Set down exactly the lines below, starting at the one that contains "- unfold wl." and ending at the one that contains "destruct (popAdd_put (ForStmt", with both of those lines included and nothing else.
<<<<
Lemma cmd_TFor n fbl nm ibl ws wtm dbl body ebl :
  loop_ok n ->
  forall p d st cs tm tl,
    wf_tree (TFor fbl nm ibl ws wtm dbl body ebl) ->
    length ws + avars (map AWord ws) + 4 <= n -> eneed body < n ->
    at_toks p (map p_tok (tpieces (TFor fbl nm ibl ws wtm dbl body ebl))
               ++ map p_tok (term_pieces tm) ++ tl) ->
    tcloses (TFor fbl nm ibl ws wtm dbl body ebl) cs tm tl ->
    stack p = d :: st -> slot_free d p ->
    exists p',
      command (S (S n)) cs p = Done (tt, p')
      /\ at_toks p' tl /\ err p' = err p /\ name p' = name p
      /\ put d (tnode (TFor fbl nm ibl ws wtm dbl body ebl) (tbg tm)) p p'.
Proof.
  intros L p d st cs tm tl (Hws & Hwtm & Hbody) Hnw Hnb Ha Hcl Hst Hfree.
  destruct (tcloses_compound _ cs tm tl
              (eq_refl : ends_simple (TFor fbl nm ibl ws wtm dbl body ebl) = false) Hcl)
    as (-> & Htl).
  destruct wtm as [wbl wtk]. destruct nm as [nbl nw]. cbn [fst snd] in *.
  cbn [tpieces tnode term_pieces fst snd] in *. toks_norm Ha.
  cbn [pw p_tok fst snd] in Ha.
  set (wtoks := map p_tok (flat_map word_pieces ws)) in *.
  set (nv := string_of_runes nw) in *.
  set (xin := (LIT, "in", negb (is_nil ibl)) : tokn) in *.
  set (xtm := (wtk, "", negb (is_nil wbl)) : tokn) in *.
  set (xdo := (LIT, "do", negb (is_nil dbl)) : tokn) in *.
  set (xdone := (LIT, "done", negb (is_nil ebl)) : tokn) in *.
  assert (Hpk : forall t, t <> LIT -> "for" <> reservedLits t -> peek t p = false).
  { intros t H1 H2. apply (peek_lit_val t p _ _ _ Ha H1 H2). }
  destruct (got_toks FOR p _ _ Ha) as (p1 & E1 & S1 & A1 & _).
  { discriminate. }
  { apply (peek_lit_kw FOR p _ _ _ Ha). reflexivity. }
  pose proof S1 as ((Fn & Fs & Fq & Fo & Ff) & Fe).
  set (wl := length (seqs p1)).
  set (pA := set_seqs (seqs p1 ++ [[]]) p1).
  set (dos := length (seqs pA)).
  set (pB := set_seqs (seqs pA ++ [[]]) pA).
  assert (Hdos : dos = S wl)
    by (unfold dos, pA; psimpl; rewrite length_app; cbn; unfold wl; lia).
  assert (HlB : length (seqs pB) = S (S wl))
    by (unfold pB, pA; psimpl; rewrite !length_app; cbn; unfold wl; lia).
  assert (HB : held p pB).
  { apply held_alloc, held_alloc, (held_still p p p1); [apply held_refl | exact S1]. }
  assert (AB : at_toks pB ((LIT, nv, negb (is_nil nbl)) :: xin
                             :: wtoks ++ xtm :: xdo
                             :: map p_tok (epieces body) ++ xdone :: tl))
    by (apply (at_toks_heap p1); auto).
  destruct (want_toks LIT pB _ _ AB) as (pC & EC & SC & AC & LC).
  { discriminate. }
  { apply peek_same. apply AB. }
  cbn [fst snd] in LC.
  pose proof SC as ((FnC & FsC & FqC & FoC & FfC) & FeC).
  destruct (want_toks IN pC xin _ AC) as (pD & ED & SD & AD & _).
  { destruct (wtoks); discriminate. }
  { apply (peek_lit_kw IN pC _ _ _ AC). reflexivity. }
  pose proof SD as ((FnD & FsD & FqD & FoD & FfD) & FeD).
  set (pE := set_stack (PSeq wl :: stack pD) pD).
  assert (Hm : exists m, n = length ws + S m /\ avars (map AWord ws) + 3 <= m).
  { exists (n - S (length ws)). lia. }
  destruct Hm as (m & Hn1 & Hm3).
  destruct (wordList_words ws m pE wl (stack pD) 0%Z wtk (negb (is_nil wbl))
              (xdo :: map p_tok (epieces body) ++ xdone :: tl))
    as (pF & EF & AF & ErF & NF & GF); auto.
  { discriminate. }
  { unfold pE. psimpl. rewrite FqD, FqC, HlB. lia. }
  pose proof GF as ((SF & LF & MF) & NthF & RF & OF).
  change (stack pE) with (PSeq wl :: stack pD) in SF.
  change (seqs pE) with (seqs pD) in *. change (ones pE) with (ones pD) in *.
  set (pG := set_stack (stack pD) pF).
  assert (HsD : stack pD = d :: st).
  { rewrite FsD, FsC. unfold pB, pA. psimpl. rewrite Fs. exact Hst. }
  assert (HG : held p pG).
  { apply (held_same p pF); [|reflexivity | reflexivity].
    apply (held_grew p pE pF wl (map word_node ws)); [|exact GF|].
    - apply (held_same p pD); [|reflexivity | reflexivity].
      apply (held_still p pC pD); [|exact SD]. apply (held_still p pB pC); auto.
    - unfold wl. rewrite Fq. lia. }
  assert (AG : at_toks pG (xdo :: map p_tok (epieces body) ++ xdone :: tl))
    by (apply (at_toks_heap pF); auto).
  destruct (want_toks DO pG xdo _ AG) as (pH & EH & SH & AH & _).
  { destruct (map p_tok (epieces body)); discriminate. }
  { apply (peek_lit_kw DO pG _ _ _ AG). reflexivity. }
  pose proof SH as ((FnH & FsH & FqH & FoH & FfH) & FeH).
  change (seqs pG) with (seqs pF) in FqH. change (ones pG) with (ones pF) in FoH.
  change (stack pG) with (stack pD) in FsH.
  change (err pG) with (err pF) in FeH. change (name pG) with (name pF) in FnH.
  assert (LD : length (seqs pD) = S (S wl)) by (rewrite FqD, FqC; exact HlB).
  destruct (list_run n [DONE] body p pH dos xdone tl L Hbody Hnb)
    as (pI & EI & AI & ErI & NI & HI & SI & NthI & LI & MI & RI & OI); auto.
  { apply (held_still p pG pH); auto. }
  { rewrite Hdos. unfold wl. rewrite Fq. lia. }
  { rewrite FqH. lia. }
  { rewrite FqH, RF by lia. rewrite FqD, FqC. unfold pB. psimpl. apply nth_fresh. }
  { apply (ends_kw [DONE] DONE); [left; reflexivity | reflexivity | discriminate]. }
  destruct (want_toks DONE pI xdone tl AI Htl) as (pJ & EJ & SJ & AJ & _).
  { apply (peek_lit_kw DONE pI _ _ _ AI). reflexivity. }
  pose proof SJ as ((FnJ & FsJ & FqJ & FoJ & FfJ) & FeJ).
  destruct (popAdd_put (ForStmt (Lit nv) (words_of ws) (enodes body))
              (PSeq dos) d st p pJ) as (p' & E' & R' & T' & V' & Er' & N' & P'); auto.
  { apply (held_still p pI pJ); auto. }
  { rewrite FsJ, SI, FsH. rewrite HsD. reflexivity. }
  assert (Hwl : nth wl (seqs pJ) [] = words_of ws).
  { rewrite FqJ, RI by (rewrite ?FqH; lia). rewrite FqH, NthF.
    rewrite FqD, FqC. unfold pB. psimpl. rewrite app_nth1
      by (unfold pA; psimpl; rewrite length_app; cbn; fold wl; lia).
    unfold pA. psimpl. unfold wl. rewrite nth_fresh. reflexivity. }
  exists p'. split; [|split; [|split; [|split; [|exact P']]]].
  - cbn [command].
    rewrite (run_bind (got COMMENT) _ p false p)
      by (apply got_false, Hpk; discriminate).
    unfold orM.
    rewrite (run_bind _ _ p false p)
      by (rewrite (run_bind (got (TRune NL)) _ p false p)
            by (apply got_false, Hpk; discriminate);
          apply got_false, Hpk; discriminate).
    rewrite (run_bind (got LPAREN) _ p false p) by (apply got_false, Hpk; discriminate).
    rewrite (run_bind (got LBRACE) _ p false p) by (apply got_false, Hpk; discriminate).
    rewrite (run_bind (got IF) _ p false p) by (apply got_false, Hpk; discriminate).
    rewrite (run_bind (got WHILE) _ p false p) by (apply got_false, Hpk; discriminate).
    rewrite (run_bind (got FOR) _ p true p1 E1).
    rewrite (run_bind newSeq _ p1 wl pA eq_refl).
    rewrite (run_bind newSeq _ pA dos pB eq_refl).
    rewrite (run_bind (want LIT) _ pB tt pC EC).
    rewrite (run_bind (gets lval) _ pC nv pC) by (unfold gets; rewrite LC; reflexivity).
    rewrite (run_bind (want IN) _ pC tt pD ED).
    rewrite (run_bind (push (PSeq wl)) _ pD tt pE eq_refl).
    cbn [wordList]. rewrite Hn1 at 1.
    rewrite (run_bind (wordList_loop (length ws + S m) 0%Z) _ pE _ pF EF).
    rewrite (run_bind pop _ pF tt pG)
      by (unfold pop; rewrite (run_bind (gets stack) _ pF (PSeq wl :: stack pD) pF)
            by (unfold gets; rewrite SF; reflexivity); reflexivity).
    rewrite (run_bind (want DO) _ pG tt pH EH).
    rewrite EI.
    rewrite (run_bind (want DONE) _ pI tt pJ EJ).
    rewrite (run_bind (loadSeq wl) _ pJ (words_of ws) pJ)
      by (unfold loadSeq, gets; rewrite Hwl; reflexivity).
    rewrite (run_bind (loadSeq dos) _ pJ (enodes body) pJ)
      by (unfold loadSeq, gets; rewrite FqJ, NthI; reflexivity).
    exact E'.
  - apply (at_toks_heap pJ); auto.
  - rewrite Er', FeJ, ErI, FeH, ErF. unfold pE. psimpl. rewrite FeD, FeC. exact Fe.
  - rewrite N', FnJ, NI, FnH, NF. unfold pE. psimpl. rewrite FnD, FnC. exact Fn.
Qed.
>>>>
<<<<
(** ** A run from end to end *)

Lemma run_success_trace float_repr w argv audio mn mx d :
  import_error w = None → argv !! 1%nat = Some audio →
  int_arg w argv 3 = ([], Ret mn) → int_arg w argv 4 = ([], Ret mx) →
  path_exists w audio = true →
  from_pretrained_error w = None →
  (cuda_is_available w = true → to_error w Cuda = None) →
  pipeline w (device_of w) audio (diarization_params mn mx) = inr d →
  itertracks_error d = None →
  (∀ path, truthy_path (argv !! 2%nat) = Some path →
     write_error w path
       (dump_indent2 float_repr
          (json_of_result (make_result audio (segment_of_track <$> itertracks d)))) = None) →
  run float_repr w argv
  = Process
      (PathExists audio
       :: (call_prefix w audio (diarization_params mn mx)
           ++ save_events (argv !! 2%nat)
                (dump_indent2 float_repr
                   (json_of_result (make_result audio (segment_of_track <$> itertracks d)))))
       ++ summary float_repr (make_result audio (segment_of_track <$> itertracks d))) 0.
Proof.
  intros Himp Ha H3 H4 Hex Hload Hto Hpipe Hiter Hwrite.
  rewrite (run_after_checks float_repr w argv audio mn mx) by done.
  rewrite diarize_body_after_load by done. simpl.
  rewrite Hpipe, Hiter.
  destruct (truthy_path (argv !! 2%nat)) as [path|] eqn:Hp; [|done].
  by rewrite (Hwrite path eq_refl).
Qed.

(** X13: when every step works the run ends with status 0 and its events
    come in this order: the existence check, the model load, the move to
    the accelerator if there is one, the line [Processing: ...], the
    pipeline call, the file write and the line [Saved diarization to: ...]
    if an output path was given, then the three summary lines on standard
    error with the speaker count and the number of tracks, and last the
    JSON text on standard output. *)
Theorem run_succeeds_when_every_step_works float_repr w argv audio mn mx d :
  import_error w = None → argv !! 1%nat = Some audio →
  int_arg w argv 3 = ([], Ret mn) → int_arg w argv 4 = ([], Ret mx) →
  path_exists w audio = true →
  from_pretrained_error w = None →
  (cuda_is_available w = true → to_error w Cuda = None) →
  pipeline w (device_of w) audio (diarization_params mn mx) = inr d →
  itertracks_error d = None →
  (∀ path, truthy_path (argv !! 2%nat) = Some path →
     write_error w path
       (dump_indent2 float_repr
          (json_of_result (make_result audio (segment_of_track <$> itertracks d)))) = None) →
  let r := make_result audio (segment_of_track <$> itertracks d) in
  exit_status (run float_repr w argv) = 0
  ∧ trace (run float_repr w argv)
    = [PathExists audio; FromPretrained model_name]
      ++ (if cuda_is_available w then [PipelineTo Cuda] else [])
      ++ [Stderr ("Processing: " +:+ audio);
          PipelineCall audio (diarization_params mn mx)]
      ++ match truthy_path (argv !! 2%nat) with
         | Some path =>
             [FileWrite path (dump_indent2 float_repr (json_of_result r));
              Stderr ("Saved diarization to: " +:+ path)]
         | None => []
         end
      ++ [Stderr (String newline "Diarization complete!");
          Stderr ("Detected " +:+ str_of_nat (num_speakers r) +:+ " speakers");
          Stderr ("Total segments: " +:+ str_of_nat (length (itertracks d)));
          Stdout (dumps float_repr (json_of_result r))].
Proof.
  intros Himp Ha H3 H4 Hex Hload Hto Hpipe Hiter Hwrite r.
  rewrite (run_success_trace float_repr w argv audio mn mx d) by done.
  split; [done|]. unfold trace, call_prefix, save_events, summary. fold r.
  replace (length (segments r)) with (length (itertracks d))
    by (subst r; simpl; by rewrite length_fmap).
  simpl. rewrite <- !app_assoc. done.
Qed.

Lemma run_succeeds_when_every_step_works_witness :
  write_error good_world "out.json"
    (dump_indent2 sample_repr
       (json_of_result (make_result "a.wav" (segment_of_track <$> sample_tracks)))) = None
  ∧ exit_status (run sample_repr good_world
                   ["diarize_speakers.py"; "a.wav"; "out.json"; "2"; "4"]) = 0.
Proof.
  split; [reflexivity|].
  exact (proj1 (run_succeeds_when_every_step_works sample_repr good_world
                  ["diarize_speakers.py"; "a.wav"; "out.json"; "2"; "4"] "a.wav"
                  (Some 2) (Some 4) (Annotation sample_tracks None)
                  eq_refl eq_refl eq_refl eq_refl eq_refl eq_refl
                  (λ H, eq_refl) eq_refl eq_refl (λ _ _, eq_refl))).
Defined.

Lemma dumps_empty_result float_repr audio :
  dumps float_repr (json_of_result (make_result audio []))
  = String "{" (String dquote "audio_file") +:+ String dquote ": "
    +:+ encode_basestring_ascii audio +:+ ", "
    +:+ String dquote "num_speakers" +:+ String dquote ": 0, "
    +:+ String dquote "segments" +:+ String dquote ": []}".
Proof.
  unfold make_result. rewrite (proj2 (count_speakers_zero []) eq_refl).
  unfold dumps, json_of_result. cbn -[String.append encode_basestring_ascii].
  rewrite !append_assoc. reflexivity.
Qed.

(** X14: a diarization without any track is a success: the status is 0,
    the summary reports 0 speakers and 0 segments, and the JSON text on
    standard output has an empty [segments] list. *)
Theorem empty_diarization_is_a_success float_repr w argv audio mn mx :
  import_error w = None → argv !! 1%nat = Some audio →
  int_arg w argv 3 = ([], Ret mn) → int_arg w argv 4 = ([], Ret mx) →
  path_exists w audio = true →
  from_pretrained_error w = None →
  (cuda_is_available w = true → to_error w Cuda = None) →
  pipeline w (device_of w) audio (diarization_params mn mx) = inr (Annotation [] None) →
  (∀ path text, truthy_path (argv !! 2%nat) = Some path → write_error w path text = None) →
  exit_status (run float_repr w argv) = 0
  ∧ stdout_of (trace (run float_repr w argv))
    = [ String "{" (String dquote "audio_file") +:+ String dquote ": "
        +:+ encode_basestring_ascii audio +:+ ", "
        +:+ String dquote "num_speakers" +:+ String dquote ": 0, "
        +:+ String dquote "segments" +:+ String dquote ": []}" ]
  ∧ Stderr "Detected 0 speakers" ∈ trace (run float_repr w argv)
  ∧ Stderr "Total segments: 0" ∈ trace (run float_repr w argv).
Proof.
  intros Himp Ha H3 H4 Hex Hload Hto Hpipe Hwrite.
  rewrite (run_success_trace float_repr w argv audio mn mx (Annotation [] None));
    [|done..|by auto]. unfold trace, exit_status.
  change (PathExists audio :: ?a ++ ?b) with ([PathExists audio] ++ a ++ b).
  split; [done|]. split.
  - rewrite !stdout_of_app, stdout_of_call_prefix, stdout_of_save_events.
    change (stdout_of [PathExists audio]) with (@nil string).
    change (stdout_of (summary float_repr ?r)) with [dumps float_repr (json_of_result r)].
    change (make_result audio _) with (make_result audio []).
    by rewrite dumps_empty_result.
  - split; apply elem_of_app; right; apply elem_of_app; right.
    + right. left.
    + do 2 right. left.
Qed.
>>>>
<<<<
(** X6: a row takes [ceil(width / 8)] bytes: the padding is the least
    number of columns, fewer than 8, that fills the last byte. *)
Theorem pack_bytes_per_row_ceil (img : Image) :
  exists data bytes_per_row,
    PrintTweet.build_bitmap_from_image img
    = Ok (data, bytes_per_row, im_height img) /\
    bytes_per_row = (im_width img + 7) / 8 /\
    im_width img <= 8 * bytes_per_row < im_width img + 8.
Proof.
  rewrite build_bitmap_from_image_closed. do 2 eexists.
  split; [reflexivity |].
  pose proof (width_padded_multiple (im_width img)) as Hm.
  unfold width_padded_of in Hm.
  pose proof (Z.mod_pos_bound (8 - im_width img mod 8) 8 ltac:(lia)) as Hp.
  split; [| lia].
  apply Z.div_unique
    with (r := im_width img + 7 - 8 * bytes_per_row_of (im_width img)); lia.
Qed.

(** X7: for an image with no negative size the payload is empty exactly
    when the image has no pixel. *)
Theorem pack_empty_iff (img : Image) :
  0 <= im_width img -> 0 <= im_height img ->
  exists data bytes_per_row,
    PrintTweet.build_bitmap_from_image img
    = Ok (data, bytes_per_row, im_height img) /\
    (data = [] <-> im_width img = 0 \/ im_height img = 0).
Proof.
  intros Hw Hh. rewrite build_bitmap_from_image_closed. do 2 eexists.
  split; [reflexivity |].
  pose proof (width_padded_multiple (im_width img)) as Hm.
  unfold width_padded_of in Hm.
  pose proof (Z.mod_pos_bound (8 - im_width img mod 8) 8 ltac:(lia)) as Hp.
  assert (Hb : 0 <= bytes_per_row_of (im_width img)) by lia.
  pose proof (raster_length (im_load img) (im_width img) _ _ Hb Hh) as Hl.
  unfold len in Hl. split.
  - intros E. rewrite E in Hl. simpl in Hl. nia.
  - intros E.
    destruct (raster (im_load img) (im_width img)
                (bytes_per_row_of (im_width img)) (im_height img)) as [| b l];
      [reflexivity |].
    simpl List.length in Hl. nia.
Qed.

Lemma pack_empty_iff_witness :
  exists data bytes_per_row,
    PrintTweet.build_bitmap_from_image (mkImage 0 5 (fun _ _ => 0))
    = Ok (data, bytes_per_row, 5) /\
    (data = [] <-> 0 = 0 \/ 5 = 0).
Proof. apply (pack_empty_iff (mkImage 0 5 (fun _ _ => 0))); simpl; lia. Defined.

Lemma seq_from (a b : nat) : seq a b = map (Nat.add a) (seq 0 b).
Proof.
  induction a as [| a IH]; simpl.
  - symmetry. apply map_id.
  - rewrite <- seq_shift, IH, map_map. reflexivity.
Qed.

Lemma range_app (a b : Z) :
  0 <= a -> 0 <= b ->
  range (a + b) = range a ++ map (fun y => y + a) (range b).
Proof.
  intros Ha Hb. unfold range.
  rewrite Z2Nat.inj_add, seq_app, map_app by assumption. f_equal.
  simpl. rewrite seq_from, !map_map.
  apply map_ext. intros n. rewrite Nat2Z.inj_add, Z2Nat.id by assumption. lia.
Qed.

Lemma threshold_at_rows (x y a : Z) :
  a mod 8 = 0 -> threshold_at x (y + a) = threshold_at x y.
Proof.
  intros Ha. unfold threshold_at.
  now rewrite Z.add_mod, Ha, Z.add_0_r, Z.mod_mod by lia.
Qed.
>>>>
Expected answer —
    - unfold wl. rewrite Fq. lia. }
  assert (AG : at_toks pG (xdo :: map p_tok (epieces body) ++ xdone :: tl))
    by (apply (at_toks_heap pF); auto).
  destruct (want_toks DO pG xdo _ AG) as (pH & EH & SH & AH & _).
  { destruct (map p_tok (epieces body)); discriminate. }
  { apply (peek_lit_kw DO pG _ _ _ AG). reflexivity. }
  pose proof SH as ((FnH & FsH & FqH & FoH & FfH) & FeH).
  change (seqs pG) with (seqs pF) in FqH. change (ones pG) with (ones pF) in FoH.
  change (stack pG) with (stack pD) in FsH.
  change (err pG) with (err pF) in FeH. change (name pG) with (name pF) in FnH.
  assert (LD : length (seqs pD) = S (S wl)) by (rewrite FqD, FqC; exact HlB).
  destruct (list_run n [DONE] body p pH dos xdone tl L Hbody Hnb)
    as (pI & EI & AI & ErI & NI & HI & SI & NthI & LI & MI & RI & OI); auto.
  { apply (held_still p pG pH); auto. }
  { rewrite Hdos. unfold wl. rewrite Fq. lia. }
  { rewrite FqH. lia. }
  { rewrite FqH, RF by lia. rewrite FqD, FqC. unfold pB. psimpl. apply nth_fresh. }
  { apply (ends_kw [DONE] DONE); [left; reflexivity | reflexivity | discriminate]. }
  destruct (want_toks DONE pI xdone tl AI Htl) as (pJ & EJ & SJ & AJ & _).
  { apply (peek_lit_kw DONE pI _ _ _ AI). reflexivity. }
  pose proof SJ as ((FnJ & FsJ & FqJ & FoJ & FfJ) & FeJ).
  destruct (popAdd_put (ForStmt (Lit nv) (words_of ws) (enodes body))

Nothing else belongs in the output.